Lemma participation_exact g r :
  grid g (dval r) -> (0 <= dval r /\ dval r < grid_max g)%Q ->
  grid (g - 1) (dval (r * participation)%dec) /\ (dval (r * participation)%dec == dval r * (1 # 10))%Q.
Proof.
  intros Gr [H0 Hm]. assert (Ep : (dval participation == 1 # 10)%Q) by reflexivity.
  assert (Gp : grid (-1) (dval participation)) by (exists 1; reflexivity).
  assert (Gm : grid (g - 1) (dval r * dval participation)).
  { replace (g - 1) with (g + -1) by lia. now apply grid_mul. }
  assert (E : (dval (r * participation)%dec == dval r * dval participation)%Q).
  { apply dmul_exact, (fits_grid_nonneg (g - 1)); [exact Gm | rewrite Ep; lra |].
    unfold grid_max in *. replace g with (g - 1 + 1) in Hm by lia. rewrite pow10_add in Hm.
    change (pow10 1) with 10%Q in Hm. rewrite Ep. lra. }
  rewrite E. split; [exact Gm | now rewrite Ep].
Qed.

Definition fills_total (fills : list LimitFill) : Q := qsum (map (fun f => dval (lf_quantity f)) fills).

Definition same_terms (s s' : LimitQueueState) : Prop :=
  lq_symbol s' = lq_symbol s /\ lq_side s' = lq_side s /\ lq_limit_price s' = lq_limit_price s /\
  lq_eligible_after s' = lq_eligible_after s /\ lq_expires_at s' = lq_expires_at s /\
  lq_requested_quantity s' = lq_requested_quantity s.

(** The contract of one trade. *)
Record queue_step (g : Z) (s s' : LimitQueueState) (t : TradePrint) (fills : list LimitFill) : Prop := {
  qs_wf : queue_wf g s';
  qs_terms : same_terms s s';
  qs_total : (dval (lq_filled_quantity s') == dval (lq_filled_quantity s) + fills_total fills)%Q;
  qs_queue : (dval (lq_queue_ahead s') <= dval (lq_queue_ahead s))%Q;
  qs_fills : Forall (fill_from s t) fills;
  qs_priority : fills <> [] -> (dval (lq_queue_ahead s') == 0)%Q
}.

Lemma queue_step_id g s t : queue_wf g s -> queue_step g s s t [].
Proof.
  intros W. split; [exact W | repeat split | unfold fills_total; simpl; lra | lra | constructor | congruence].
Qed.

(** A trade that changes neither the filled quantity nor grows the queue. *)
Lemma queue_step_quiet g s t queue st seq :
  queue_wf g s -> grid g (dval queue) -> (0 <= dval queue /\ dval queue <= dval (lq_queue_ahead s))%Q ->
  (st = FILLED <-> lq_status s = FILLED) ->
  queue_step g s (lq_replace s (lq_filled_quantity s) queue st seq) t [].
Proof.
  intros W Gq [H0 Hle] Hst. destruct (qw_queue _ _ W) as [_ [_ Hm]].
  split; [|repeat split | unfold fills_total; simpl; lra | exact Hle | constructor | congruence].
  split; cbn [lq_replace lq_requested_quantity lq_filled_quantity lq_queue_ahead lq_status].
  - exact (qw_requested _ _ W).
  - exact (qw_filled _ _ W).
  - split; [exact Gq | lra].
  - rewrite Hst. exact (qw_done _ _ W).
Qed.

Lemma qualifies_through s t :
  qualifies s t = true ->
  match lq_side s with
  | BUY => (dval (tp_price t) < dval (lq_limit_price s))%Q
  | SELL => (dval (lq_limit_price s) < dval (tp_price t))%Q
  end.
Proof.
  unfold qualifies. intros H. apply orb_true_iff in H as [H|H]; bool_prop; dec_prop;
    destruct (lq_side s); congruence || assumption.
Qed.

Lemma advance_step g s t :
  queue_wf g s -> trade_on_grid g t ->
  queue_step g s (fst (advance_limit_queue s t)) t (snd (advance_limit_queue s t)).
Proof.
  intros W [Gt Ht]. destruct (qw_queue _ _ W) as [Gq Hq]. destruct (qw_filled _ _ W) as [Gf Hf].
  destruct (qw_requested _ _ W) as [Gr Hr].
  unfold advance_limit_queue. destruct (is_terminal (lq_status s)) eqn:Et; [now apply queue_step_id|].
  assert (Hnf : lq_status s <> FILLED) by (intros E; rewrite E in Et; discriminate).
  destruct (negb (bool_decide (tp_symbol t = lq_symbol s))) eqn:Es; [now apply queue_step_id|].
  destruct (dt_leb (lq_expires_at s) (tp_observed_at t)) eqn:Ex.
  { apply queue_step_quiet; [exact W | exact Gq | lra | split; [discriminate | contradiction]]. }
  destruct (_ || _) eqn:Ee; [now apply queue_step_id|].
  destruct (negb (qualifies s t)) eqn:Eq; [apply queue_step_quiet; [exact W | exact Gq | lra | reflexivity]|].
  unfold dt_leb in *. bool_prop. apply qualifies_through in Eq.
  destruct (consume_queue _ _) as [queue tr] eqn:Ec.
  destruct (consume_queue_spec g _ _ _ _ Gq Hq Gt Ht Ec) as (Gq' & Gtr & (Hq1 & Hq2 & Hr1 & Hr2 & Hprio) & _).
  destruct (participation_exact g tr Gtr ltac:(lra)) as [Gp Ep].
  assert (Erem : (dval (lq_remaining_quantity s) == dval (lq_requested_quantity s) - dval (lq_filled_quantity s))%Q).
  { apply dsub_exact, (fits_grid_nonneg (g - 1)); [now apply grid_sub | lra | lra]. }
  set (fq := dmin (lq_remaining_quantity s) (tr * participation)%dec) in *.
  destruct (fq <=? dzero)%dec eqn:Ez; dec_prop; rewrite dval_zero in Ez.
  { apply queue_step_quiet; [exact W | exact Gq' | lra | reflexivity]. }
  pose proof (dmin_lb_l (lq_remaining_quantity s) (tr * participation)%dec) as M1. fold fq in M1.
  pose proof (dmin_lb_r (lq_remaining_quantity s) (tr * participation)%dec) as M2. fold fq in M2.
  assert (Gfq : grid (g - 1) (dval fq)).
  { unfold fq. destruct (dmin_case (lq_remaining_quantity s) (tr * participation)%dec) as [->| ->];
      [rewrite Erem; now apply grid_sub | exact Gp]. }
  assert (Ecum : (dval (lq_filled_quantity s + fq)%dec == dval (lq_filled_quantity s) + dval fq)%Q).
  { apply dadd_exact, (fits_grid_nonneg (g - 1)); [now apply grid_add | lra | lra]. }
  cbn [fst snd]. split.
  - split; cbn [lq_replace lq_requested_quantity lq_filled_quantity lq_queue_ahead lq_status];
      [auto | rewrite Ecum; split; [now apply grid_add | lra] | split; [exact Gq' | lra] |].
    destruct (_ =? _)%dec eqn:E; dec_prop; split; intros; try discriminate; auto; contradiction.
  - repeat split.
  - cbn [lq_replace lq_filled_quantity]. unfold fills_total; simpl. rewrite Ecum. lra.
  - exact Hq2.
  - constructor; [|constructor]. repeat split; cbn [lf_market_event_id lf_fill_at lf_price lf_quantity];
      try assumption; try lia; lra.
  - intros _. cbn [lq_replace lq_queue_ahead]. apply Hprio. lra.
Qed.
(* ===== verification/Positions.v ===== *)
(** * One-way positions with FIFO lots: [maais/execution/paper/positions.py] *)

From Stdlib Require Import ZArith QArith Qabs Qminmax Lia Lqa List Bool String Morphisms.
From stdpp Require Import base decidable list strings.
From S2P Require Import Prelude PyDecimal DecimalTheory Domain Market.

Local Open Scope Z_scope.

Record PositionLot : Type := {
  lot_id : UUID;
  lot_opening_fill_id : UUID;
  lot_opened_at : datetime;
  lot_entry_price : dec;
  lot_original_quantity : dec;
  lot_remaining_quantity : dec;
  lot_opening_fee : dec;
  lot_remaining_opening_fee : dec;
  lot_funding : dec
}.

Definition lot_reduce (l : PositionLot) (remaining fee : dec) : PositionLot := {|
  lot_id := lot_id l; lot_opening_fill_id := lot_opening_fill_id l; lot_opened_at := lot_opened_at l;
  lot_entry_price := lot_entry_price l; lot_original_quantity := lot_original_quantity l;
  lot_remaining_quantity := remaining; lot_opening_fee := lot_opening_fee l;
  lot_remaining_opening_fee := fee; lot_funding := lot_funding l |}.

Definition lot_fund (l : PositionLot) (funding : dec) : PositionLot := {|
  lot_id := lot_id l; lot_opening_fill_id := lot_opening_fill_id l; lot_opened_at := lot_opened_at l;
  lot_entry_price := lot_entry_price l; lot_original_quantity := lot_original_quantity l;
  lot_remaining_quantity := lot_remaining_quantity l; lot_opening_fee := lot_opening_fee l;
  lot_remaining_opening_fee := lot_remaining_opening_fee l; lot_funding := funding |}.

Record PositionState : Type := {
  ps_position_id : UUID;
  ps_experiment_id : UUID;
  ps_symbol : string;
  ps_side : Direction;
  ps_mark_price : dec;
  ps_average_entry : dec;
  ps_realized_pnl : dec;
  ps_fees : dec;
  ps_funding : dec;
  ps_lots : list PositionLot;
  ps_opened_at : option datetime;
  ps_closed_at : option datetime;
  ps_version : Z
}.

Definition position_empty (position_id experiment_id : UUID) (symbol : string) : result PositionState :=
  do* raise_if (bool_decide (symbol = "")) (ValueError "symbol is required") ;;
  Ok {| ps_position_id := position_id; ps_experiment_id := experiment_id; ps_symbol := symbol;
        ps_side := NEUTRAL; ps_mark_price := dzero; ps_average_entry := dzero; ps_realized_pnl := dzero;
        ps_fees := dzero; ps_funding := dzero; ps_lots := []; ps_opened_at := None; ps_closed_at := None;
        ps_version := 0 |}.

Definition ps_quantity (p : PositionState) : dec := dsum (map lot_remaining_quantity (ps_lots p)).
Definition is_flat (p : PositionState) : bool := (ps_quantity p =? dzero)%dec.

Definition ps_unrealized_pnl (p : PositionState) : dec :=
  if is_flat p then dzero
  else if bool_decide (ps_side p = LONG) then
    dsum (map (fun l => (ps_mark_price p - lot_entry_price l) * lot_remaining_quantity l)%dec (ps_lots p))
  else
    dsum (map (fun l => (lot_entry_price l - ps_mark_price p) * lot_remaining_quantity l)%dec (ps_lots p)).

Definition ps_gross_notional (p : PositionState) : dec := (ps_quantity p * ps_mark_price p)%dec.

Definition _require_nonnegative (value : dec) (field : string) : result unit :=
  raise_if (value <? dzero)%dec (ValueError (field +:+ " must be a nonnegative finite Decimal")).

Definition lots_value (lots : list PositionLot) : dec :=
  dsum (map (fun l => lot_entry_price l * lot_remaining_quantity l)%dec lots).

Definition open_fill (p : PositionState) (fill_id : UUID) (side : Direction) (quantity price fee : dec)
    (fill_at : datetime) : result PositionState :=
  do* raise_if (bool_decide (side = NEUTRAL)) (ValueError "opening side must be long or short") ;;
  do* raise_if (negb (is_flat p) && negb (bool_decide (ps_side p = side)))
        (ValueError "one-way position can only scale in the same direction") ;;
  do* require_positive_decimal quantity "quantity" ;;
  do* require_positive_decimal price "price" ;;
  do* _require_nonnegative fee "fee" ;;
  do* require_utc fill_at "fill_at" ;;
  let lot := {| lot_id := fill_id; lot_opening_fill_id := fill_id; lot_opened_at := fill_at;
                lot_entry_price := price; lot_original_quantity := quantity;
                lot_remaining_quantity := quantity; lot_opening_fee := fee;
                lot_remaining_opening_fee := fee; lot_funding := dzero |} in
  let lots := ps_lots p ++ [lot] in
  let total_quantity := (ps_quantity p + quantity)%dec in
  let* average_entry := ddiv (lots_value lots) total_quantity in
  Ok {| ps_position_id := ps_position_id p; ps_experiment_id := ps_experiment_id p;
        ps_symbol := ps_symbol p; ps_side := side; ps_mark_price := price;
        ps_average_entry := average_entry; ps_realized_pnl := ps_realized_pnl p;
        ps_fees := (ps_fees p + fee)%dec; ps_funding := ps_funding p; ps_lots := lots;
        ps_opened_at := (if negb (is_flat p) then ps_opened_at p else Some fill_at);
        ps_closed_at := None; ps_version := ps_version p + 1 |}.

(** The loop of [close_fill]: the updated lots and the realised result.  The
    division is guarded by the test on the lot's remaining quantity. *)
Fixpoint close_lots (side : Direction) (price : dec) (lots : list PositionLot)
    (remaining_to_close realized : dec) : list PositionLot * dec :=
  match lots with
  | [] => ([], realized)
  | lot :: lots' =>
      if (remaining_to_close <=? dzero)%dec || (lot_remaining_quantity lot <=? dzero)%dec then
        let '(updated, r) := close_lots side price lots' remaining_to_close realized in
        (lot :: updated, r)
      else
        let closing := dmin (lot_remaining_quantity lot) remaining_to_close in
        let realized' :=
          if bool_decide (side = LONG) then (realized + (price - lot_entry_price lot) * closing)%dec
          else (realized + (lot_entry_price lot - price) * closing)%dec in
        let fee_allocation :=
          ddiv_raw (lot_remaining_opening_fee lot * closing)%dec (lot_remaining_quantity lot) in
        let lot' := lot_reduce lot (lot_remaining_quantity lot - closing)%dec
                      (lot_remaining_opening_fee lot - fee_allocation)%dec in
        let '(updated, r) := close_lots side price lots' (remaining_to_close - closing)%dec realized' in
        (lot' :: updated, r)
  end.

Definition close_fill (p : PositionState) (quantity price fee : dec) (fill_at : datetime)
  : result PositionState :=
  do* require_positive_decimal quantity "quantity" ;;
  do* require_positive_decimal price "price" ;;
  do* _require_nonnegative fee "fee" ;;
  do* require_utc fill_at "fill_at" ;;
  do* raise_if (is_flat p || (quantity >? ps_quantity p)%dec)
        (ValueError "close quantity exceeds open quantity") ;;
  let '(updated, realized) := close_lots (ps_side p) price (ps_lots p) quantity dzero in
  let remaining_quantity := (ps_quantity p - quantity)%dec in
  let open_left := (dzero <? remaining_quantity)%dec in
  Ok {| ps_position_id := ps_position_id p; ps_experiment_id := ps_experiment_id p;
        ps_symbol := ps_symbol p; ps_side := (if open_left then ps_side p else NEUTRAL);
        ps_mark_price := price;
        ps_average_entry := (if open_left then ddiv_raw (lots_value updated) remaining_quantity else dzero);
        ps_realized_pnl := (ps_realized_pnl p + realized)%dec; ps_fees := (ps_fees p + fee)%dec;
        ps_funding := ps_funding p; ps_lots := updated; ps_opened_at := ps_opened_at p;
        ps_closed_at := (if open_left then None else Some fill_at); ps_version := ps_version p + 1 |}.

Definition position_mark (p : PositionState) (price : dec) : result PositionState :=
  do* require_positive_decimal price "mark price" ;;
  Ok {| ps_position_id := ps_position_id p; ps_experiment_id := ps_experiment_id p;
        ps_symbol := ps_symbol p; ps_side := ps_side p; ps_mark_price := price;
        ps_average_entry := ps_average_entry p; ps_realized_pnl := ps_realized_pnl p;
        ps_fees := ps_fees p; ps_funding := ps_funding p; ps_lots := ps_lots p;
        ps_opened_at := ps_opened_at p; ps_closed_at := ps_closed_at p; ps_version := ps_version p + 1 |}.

================

# WHAT YOU SHOULD DO:
Identify each line in the records above containing the word "rewrite"; copy those lines.

# OUTPUT BELOW:
  { apply dmul_exact, (fits_grid_nonneg (g - 1)); [exact Gm | rewrite Ep; lra |].
    unfold grid_max in *. replace g with (g - 1 + 1) in Hm by lia. rewrite pow10_add in Hm.
    change (pow10 1) with 10%Q in Hm. rewrite Ep. lra. }
  rewrite E. split; [exact Gm | now rewrite Ep].
  - rewrite Hst. exact (qw_done _ _ W).
  assert (Hnf : lq_status s <> FILLED) by (intros E; rewrite E in Et; discriminate).
  destruct (fq <=? dzero)%dec eqn:Ez; dec_prop; rewrite dval_zero in Ez.
      [rewrite Erem; now apply grid_sub | exact Gp]. }
      [auto | rewrite Ecum; split; [now apply grid_add | lra] | split; [exact Gq' | lra] |].
  - cbn [lq_replace lq_filled_quantity]. unfold fills_total; simpl. rewrite Ecum. lra.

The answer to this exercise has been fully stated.